## ASSIGNED TASK
Each line of the entries below that holds "specialize" is needed, copied in full.

DATA FOR THE TASK section start

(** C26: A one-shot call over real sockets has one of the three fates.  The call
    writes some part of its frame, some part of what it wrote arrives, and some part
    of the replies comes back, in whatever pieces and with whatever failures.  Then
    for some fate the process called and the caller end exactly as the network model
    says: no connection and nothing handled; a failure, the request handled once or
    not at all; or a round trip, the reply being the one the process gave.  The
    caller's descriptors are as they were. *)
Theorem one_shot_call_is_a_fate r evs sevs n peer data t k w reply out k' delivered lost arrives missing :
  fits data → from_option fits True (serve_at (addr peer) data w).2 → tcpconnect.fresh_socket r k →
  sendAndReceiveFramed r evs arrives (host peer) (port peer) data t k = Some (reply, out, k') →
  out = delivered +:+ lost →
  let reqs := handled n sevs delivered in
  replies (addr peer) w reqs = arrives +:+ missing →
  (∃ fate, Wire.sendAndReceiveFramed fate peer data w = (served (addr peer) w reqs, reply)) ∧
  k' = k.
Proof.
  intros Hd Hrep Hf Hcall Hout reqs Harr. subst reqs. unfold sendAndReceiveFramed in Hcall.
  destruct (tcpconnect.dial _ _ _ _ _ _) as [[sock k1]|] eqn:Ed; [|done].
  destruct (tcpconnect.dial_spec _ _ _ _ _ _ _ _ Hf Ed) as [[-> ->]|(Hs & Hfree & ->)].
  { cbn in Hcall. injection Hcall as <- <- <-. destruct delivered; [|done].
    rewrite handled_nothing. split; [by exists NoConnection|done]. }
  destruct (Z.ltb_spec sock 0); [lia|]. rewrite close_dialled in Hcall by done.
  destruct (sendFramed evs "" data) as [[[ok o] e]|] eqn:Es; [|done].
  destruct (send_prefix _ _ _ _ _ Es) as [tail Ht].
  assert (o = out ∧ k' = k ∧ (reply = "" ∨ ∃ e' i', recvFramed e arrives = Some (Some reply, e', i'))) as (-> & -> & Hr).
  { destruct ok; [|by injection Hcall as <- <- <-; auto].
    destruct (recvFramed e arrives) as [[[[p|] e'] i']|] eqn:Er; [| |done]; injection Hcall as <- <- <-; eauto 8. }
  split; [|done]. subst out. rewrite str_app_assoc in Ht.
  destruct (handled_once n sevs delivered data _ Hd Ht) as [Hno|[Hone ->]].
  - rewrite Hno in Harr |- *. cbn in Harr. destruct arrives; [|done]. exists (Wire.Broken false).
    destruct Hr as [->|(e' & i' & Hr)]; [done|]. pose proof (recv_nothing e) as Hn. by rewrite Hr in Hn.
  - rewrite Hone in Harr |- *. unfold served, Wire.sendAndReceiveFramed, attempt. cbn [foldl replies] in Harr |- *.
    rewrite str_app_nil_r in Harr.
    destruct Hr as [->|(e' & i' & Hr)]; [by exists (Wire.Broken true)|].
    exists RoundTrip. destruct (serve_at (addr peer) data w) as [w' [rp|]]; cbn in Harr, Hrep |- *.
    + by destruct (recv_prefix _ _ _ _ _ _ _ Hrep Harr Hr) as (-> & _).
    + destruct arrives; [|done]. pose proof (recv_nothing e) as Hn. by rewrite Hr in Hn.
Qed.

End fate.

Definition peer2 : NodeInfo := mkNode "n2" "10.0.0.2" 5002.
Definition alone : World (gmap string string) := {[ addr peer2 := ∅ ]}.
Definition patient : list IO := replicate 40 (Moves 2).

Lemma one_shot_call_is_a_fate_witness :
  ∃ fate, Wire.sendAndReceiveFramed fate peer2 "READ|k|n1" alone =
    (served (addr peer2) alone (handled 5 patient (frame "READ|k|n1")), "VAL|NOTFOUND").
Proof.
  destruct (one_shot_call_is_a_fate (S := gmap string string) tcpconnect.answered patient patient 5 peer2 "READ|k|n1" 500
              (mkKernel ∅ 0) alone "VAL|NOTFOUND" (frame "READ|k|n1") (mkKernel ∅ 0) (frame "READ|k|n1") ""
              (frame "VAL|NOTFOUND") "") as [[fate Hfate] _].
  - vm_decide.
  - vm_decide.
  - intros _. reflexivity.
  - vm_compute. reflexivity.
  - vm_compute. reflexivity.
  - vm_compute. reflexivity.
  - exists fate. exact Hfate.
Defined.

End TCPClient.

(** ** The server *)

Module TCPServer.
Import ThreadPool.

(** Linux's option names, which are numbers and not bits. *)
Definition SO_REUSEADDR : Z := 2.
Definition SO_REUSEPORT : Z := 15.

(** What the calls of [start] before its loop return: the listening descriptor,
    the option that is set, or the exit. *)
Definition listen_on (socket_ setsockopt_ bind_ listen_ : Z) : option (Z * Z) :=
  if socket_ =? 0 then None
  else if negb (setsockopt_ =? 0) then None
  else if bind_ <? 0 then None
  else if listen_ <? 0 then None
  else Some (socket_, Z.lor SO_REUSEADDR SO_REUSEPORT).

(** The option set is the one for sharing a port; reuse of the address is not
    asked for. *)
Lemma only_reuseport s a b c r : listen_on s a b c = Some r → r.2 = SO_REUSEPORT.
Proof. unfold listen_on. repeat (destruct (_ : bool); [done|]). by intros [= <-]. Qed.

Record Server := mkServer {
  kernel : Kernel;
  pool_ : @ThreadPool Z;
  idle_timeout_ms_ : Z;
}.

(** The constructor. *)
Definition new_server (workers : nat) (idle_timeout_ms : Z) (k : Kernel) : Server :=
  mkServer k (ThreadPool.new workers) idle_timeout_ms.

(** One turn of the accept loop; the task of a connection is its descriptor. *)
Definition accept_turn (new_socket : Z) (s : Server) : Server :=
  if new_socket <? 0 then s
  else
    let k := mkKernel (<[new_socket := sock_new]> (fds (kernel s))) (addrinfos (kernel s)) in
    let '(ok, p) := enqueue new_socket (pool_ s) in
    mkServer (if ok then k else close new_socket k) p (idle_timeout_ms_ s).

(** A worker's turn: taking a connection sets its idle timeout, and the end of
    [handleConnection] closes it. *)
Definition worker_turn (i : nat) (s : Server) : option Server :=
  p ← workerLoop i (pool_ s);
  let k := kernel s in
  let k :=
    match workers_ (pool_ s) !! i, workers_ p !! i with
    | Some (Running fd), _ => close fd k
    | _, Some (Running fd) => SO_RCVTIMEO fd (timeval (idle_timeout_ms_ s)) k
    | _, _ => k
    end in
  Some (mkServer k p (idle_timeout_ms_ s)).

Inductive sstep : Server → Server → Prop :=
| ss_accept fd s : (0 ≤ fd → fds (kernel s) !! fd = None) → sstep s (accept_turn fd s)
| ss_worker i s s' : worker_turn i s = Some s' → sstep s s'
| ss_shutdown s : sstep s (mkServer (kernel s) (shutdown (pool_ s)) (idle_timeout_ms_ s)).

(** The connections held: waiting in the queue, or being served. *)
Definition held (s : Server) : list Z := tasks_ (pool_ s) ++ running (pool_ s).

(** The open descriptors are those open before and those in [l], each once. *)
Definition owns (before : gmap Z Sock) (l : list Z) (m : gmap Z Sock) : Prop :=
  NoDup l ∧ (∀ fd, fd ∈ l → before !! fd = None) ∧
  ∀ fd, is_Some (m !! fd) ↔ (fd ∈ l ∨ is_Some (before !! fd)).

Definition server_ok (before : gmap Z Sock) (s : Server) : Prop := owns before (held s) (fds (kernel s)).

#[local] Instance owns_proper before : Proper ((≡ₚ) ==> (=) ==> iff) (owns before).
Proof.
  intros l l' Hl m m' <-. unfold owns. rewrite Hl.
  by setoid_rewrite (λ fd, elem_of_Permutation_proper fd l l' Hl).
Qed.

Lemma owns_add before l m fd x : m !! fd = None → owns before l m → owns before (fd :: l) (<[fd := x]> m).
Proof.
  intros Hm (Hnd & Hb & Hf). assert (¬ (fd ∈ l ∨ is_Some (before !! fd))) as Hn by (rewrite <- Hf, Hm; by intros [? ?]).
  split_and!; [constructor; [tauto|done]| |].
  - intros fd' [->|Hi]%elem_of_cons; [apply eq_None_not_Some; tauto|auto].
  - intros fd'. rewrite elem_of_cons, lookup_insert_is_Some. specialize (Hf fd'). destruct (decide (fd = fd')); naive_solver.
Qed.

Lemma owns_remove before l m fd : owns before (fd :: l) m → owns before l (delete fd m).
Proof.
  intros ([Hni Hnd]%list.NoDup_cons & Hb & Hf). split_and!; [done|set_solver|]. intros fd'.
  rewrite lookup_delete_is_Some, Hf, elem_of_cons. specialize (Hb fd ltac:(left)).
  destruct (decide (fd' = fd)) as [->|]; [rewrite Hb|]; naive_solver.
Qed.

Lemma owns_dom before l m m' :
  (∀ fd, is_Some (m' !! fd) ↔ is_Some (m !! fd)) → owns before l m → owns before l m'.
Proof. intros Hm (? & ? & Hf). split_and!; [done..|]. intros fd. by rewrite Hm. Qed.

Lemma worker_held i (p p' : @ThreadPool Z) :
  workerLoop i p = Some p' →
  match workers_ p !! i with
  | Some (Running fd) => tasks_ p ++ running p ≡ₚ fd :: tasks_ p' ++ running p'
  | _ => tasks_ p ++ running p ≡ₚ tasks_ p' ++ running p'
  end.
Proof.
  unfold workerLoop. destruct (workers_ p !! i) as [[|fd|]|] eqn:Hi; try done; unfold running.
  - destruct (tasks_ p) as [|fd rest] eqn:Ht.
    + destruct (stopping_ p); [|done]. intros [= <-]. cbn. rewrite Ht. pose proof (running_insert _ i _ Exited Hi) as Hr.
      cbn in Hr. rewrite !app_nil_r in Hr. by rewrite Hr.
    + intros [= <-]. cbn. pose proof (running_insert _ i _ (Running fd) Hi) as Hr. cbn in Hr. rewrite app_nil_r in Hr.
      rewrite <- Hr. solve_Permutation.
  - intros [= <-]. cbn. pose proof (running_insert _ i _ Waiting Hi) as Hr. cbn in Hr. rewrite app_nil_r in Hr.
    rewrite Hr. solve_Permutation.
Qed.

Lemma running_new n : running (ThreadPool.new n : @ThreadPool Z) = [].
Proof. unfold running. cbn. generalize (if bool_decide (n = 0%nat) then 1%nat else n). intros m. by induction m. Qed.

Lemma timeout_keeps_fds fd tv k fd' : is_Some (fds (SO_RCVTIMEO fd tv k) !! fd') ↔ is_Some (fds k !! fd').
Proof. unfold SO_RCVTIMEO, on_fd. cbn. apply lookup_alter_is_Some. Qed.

DATA FOR THE TASK section end
DATA FOR THE TASK section start

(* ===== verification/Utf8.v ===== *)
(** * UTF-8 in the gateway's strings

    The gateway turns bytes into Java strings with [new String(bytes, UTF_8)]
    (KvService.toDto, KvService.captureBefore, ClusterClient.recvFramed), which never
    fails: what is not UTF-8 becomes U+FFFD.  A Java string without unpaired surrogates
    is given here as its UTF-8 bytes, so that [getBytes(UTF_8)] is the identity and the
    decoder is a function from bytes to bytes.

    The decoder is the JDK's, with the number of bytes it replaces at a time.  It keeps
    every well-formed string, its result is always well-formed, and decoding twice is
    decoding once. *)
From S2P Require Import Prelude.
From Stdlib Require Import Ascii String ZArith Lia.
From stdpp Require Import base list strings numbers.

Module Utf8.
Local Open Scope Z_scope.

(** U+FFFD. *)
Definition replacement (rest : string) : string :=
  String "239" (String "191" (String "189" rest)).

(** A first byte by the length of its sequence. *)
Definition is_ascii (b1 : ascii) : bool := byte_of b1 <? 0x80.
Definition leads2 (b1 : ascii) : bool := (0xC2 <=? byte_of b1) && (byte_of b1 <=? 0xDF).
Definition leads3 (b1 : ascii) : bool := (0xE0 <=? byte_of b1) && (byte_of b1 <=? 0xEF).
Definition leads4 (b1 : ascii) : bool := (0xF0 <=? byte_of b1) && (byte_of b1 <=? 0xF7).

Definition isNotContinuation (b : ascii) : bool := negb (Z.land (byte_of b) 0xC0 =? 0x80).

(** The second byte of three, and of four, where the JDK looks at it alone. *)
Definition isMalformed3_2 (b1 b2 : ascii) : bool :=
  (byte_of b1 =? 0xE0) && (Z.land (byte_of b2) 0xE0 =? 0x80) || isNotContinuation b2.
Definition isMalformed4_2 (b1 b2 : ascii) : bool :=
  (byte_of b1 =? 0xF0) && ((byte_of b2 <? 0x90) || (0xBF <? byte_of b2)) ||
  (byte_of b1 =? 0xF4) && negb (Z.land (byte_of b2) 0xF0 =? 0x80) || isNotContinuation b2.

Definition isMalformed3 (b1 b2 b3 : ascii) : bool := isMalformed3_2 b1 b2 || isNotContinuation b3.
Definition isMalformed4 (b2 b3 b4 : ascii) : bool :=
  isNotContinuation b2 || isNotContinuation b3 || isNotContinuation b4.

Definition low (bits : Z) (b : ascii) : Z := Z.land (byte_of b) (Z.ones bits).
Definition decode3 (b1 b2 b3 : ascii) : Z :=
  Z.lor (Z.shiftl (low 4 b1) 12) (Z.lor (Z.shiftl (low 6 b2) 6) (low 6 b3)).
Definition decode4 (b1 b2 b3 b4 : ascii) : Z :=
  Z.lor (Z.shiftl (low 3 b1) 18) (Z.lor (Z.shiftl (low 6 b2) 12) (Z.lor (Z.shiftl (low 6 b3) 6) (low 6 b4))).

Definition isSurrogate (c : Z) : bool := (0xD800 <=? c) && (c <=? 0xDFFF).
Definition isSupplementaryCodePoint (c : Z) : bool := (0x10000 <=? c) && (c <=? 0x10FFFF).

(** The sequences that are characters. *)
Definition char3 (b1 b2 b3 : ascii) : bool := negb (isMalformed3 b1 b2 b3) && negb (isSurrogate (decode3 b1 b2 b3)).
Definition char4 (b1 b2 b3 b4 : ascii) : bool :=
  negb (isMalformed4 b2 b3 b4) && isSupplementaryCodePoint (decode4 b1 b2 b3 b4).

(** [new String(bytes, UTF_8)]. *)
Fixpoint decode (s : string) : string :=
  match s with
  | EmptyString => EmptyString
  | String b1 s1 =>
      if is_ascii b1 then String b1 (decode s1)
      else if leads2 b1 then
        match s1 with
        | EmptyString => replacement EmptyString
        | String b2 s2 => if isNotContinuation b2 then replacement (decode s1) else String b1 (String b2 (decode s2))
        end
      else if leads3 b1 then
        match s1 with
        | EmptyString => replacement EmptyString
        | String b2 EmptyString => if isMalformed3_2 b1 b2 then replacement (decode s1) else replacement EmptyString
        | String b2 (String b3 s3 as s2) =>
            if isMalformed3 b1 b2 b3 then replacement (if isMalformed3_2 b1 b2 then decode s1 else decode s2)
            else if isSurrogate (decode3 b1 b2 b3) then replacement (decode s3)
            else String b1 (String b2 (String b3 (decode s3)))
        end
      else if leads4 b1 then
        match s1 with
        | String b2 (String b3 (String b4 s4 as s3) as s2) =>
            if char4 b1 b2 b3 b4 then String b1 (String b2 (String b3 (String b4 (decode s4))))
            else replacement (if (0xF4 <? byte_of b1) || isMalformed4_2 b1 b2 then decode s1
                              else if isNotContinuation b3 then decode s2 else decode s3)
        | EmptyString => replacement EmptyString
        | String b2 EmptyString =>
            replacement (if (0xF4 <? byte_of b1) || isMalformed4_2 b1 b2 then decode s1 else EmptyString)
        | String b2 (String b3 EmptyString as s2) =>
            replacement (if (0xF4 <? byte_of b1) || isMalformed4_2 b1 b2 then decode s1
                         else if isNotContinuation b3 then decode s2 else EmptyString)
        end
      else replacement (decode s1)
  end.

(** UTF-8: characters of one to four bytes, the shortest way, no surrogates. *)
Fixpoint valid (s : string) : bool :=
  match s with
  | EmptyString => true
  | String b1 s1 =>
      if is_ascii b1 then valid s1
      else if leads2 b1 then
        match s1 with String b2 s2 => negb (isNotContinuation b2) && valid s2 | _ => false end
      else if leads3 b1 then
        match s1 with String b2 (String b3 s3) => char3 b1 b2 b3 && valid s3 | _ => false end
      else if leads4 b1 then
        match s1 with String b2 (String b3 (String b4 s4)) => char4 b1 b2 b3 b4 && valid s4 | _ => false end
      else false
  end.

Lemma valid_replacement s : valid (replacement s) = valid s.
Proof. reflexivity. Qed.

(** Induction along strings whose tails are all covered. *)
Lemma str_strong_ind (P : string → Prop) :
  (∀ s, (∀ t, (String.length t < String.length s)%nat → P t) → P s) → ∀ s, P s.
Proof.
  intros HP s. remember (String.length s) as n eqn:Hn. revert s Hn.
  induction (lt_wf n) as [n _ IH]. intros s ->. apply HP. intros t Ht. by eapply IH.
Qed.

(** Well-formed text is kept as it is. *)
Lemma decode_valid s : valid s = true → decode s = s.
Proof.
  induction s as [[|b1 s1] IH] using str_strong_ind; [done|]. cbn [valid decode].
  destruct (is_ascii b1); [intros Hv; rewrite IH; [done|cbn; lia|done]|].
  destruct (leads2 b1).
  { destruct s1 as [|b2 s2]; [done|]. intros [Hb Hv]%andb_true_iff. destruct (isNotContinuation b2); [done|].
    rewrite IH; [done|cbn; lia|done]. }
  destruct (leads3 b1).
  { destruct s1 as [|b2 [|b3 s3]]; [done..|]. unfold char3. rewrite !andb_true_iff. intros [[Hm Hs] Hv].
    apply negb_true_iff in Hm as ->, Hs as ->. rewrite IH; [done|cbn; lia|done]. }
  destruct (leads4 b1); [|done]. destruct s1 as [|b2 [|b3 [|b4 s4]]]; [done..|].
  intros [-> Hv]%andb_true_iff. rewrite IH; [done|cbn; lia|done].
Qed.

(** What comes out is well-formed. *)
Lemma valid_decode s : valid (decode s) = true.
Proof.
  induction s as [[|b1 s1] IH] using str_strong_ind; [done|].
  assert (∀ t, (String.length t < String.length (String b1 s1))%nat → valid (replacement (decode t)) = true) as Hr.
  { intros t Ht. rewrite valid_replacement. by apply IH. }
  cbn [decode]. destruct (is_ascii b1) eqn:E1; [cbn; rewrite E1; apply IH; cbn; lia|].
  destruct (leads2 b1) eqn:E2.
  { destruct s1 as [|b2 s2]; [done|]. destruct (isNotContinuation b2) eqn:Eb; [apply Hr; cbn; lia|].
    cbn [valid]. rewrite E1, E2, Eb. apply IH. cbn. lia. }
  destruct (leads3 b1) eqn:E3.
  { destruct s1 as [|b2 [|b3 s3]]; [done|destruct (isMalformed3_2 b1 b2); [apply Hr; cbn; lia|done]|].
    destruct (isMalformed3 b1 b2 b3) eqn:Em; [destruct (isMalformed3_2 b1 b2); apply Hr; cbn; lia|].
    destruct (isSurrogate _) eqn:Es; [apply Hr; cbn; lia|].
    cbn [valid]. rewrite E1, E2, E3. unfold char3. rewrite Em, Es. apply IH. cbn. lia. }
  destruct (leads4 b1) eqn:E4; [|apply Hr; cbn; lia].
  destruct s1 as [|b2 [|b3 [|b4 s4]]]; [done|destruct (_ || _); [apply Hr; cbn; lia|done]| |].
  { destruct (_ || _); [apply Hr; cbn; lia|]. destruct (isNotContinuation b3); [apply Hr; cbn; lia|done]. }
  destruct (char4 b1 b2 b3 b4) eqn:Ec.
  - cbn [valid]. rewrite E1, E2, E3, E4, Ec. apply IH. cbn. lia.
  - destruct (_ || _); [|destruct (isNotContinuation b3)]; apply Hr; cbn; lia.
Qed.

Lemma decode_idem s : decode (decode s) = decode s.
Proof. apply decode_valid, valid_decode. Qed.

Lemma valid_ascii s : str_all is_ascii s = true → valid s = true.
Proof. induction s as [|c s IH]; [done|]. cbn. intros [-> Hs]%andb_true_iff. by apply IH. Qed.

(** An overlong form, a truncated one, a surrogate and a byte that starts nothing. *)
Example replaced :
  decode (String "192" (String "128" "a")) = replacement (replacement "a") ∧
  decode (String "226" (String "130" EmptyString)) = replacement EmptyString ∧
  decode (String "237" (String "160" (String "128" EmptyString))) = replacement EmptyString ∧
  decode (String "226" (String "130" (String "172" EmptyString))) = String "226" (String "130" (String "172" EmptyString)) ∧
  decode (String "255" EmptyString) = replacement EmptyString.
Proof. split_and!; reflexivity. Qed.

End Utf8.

DATA FOR THE TASK section end
DATA FOR THE TASK section start

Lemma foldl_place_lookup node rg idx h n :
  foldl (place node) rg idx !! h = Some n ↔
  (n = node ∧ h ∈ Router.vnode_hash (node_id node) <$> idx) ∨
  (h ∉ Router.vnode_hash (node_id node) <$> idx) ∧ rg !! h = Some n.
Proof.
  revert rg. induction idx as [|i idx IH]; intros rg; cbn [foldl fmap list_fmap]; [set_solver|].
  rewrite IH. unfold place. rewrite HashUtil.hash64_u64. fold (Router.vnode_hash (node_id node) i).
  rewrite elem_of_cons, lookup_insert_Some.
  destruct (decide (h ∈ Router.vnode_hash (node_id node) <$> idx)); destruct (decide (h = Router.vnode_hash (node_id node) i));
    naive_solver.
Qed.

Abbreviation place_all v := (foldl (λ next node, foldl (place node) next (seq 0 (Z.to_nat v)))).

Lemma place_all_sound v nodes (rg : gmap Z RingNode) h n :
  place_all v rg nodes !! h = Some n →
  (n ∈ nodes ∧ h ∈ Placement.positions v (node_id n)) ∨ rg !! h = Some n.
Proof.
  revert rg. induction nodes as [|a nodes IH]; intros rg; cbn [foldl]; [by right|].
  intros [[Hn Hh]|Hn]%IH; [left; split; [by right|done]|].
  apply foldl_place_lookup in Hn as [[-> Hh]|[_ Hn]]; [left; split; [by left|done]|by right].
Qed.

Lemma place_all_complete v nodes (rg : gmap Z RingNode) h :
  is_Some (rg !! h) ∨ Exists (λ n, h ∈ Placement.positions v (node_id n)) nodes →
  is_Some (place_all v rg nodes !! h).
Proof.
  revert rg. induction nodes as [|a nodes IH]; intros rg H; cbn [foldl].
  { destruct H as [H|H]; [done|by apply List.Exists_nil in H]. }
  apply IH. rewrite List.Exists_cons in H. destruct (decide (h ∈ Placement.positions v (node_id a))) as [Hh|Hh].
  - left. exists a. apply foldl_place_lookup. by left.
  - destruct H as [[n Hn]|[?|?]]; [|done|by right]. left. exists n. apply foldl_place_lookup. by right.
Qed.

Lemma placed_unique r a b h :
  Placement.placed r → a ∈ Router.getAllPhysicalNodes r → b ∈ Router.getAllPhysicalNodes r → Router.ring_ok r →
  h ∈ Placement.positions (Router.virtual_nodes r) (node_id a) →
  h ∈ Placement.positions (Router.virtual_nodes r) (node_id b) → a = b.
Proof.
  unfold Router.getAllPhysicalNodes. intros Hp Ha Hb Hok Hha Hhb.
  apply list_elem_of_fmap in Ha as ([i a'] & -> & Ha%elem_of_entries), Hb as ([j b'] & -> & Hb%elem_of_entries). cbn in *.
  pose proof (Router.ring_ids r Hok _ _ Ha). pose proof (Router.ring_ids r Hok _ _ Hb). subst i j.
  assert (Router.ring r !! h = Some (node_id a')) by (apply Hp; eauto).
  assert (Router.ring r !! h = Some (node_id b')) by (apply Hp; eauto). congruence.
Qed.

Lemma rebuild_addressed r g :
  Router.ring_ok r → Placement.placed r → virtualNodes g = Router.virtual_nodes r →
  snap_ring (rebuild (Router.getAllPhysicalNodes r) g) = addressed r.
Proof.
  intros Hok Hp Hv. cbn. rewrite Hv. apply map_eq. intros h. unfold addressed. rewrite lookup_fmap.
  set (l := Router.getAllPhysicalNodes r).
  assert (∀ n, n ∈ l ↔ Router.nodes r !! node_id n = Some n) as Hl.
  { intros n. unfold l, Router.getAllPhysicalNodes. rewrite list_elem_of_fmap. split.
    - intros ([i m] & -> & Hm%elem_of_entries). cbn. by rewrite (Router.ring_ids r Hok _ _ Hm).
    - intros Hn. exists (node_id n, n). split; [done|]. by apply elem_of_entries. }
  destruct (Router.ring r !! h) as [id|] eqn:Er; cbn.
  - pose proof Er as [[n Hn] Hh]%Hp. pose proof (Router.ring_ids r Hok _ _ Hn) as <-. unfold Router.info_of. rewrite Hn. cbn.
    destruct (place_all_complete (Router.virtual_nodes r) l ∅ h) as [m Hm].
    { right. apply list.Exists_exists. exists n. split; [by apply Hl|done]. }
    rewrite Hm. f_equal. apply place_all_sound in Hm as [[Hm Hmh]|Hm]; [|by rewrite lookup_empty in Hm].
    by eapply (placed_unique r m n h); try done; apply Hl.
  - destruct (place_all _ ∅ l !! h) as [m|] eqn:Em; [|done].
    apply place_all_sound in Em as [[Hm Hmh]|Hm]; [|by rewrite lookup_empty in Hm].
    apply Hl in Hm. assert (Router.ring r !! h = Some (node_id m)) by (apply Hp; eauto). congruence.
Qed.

DATA FOR THE TASK section end

## ANSWER FOR THE TASK
  - intros fd'. rewrite elem_of_cons, lookup_insert_is_Some. specialize (Hf fd'). destruct (decide (fd = fd')); naive_solver.
  rewrite lookup_delete_is_Some, Hf, elem_of_cons. specialize (Hb fd ltac:(left)).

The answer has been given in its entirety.